Form 8-K

UNITED STATES

SECURITIES AND EXCHANGE COMMISSION

WASHINGTON, D.C. 20549

 


FORM 8-K

 


CURRENT REPORT

Pursuant to Section 13 or 15(d) of the

Securities Exchange Act of 1934

Date of Report (date of earliest event reported)

October 20, 2006

 


GENESIS MICROCHIP INC.

(Exact name of registrant as specified in its charter)

 


 

Delaware   000-33477   77-0584301

(State or Other Jurisdiction of

Incorporation or Organization)

  (Commission File Number)  

(I.R.S. Employer

Identification No.)

2150 Gold Street

Alviso, California 95002

(Address of principal executive offices, including zip code)

(408) 262-6599

(Registrant’s telephone number, including area code)

Not Applicable

(Former name or former address, if changed since last report)

 


Check the appropriate box below if the Form 8-K filing is intended to simultaneously satisfy the filing obligation of the registrant under any of the following provisions (see General Instruction A.2. below):

 

¨ Written communications pursuant to Rule 425 under the Securities Act (17 CFR 230.425)

 

¨ Soliciting material pursuant to Rule 14a-12 under the Exchange Act (17 CFR 240.14a-12)

 

¨ Pre-commencement communications pursuant to Rule 14d-2(b) under the Exchange Act (17 CFR 240.14d-2(b))

 

¨ Pre-commencement communications pursuant to Rule 13e-4(c) under the Exchange Act (17 CFR 240.13e-4(c))

 



Item 1.01. Entry into a Material Definitive Agreement

On October 20, 2006, Genesis Microchip Inc. (the “Registrant” or “Company”) entered into a Separation Agreement and Release with Raphael Mehrbians, the Company’s Senior Vice President of Product Marketing (the “Separation Agreement”) contemplating the termination of Mr. Mehrbians’s employment with the Company effective October 31, 2006.

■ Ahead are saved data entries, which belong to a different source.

(** The loop over the groups gives the kept offers, and its index leads to the first of each binding. *)
Definition selecting_ok (offers : list BoundTool) (state : Selecting) : Prop :=
  sg_selected state = map from_lock (kept [] offers) /\
  forall binding, match first_named binding offers with
                  | Some first => exists i, om_get binding (sg_index state) = Some i /\ kept [] offers !! i = Some first
                  | None => om_get binding (sg_index state) = None
                  end.
Lemma select_entry_ok offers state offer : selecting_ok offers state -> ~ In (offer_key offer) (map offer_key offers) ->
  selecting_ok (offers ++ [offer]) (select_entry (lt_group (bt_locked offer)) state offer).
Proof.
  intros [Hsel Hidx] Hnew. unfold select_entry. rewrite String.eqb_refl. cbv zeta. cbn [negb]. pose proof (Hidx (offer_name offer)) as Hname.
  unfold selecting_ok. rewrite kept_snoc. simpl. unfold keeps. fold (offer_name offer). destruct (first_named (offer_name offer) offers) as [first|] eqn:Ef.
  - destruct Hname as (i & Hi & Hk). rewrite Hi. simpl. rewrite Hsel, list_lookup_fmap, Hk. simpl. pose proof (first_named_Some _ _ _ Ef) as [Hin Hn].
    assert (Hg : String.eqb (lt_group (bt_locked first)) (lt_group (bt_locked offer)) = false).
    { apply String.eqb_neq. intros Hg. apply Hnew. apply in_map_iff. exists first. split; [|done]. unfold offer_key, tool_key. unfold offer_name in Hn. congruence. }
    rewrite Hg. fold (same_content first offer). destruct (same_content first offer); simpl.
    + rewrite app_nil_r. split; [done|]. intros binding. rewrite first_named_snoc. specialize (Hidx binding). destruct (first_named binding offers) eqn:Eb; [done|].
      destruct (String.eqb (offer_name offer) binding) eqn:E; [|done]. apply String.eqb_eq in E as <-. congruence.
    + split; [by rewrite map_app|]. intros binding. rewrite first_named_snoc. specialize (Hidx binding). destruct (first_named binding offers) as [f|] eqn:Eb.
      * destruct Hidx as (j & Hj & Hl). exists j. split; [done|]. by apply lookup_app_l_Some.
      * destruct (String.eqb (offer_name offer) binding) eqn:E; [|done]. apply String.eqb_eq in E as <-. congruence.
  - rewrite Hname. simpl. split; [by rewrite Hsel, map_app|]. intros binding. rewrite first_named_snoc, om_get_insert, ord_eqb_string.
    specialize (Hidx binding). rewrite (String.eqb_sym binding). destruct (first_named binding offers) as [f|] eqn:Eb.
    + destruct (String.eqb (offer_name offer) binding) eqn:E; [apply String.eqb_eq in E as <-; congruence|]. destruct Hidx as (j & Hj & Hl). exists j. split; [done|].
      by apply lookup_app_l_Some.
    + destruct (String.eqb (offer_name offer) binding) eqn:E; [|done]. exists (length (sg_selected state)). split; [done|].
      rewrite Hsel, length_map, lookup_app_r by lia. by rewrite Nat.sub_diag.
Qed.
Lemma select_group_entries raw bound : forall state, fold_left (select_entry raw) bound state = fold_left (select_entry raw) (List.filter (in_selected raw) bound) state.
Proof.
  induction bound as [|o bound IH]; intros state; simpl; [done|]. unfold in_selected at 1. destruct (String.eqb (lt_group (bt_locked o)) raw) eqn:E; simpl; [apply IH|].
  rewrite <- IH. f_equal. unfold select_entry. by rewrite E.
Qed.
Lemma select_group_ok raw entries : forall offers state, Forall (fun o => lt_group (bt_locked o) = raw) entries ->
  List.NoDup (map offer_key (offers ++ entries)) -> selecting_ok offers state -> selecting_ok (offers ++ entries) (fold_left (select_entry raw) entries state).
Proof.
  induction entries as [|o entries IH]; intros offers state Hg Hnd Hok; simpl; [by rewrite app_nil_r|]. inversion Hg as [|? ? Ho Hg']; subst.
  rewrite cons_middle, app_assoc. apply IH; [done|by rewrite <- app_assoc|]. apply select_entry_ok; [done|].
  rewrite map_app in Hnd. simpl in Hnd. apply NoDup_remove_2 in Hnd. rewrite in_app_iff in Hnd. tauto.
Qed.
Lemma select_groups_ok bound groups : forall seen offers state, List.NoDup (map offer_key (offers ++ offers_of_groups bound (new_groups groups seen))) ->
  selecting_ok offers state -> selecting_ok (offers ++ offers_of_groups bound (new_groups groups seen)) (select_groups bound groups seen state).
Proof.
  induction groups as [|raw groups IH]; intros seen offers state Hnd Hok; simpl; [by rewrite app_nil_r|]. simpl in Hnd.
  destruct (existsb (String.eqb raw) seen); [by apply IH|]. unfold offers_of_groups in *. simpl in *. rewrite app_assoc in Hnd |- *.
  apply IH; [done|]. rewrite select_group_entries. apply select_group_ok; [| |done].
  - apply List.Forall_forall. intros o [_ E]%filter_In. by apply String.eqb_eq.
  - rewrite map_app in Hnd. by apply NoDup_app_remove_r in Hnd.
Qed.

Pursuant to the Separation Agreement, Mr. Mehrbians will receive (i) $164,736, less applicable tax withholdings, representing 34 weeks of his base salary, and (ii) $8,667, less applicable tax withholdings, representing the cost of COBRA payments for eight (8) months. In addition, pursuant to the Separation Agreement, Mr. Mehrbians may exercise his vested options as of October 31, 2006, options to purchase 52,851 shares of common stock of the Company, until the latest date permissible under the “safe harbor” from Section 409A of the Internal Revenue Code, which is currently February 15, 2007 for options issued under the Company’s 1997 Employee Stock Option Plan, and December 31, 2007 for options issued under the Company’s 2000 Nonstatutory Stock Plan.

By signing the Separation Agreement, Mr. Mehrbians agrees to release the Company and certain related parties from any and all claims relating to or arising out of his employment relationship with the Company. Mr. Mehrbians also has agreed in the Separation Agreement to waive any rights he may have under the Age Discrimination and Employment Act of 1967 and agrees not to solicit any Company employees for a period of 12 months following the effective date of the Separation Agreement.

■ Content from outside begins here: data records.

(* ===== verification/ProjectMutation.v ===== *)
(** * Changing a project

    [crates/ocx_project/src/mutation.rs], [document.rs], [project_lock.rs], the file half of
    [mutate.rs] and [lock.rs], and [load_project_for_mutate] of
    [crates/ocx_cli/src/app/project_context.rs]: the guard over [ocx.toml] and [ocx.lock], the
    edit of the document that leaves every other line alone, and the commit that writes the lock
    first and puts the old one back when the manifest cannot be written.

    The file system is the class [ProjectDisk]; [toml_edit]'s parser and printer are the class
    [DocumentLib].  The seam for injected faults is not part of a release build and is left out. *)

From stdpp Require Import base decidable list option numbers strings gmap.
From Stdlib Require Import Lia Ascii.
From S2P Require Import Prelude OMap Text TextSearch Digest PackageRef Platform Store Clean ChainSpec.
From S2P Require Import ConfigLoad ProjectConfig ProjectLock LockSpec.
Local Open Scope ocx_scope.
Local Open Scope string_scope.
(* ===== verification/SampleProject.v ===== *)
(** * A sample project

    A project file with a default group and a group that follows it, an index that pins every
    tag, a clock that stands still and a disk of named files: the instance at which the
    properties of the lock and of its mutations are shown to be about something, and the runs
    where the code leaves a project it did not mean to leave. *)

From stdpp Require Import base decidable list option numbers strings gmap.
From Stdlib Require Import Lia Ascii.
From S2P Require Import Prelude OMap Text Digest PackageRef Platform Registry Store Clean IndexStore Metadata.
From S2P Require Import Ssrf LocalIndex IndexChain IndexSelect ConfigLoad ProjectConfig ProjectLock LockSpec ProjectMutation.
From S2P Require Import ToolSet Samples SampleRegistry SampleIndex.
Local Open Scope ocx_scope.
Local Open Scope string_scope.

The foregoing summary of the material terms the Separation Agreement is qualified in its entirety by reference to such document which is filed hereto as Exhibit 10.1.

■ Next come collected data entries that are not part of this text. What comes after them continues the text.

(** * medcarbon: the stores, the leaderboard aggregation engine and the
    views of [app.py]

    A shallow embedding of the functions of [app.py]: the loaders
    ([load_users], [load_emissions], [load_market_data]), the stores
    ([add_user], [find_user_by_email], [update_user_type], [add_emission]),
    the aggregation ([compute_totals_for_user], [_iter_items],
    [build_leaderboards_from_data], [build_leaderboards_from_emissions]) and
    the views ([login], [signup], [identify], [set_identity], [dashboard],
    [add_emission_route], [marketplace], [logout]), with the properties its
    specification states about them and further properties of the code.

    Modelling choices.
    - The persisted stores hold JSON; the functions work on whatever
      [json.load] returned, so values are modelled by the type [json] and
      every Python operation that can raise ([d[k]], [x.get], [float(x)],
      [x.lower()], iteration, hashing) returns a [result].
    - The aggregation is embedded twice.  In the first embedding the numbers
      are exact rationals [Q] and [round(x, 1)] is round-half-to-even on the
      exact value: it carries the rules of the units, of the totals, of the
      subsidy and of the stores, which hold of the floats up to their
      rounding error.  The second embedding, the module [B64], has the
      numbers of Python, unbounded integers and binary64 floats with their
      infinities and NaN: it carries the properties that an overflow or a
      NaN can break, the sign of [emissions_kg], the order of the
      leaderboards and the relative reduction.
    - JSON objects and Python dicts are association lists in insertion
      order; strings hold the UTF-8 bytes of a Python [str].  [lower] and
      [strip] are [str.lower] and [str.strip] on ASCII strings; the views
      and the module [B64] take the two methods of the interpreter as
      arguments.
    - A write to a file is a new value of the stores; the clock, the hash
      of a new password and the two library functions [check_password_hash]
      and [flash] are arguments; a view returns an abstract response. *)

From Stdlib Require Import QArith Qround ZArith List String Ascii Bool.
From Stdlib Require Import Lia Lqa Permutation Sorted Floats.
Import ListNotations.

Open Scope string_scope.
Open Scope list_scope.
Open Scope Q_scope.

Item 9.01. Financial Statements and Exhibits

(d) Exhibits.

 

Exhibit No.  

Description

10.1   Separation Agreement and Release between Genesis Microchip, Inc. and Raphael Mehrbians, dated October 20, 2006.


SIGNATURE

Pursuant to the requirements of the Securities and Exchange Act of 1934, the registrant has duly caused this report to be signed on its behalf by the undersigned hereunto duly authorized.

 

  GENESIS MICROCHIP INC.
Date: October 23, 2006   By:  

/s/ Michael Healy

  Name:   Michael Healy
  Title:   Chief Financial Officer


EXHIBIT INDEX

 

Exhibit No.  

Document

10.1   Separation Agreement and Release between Genesis Microchip, Inc. and Raphael Mehrbians, dated October 20, 2006.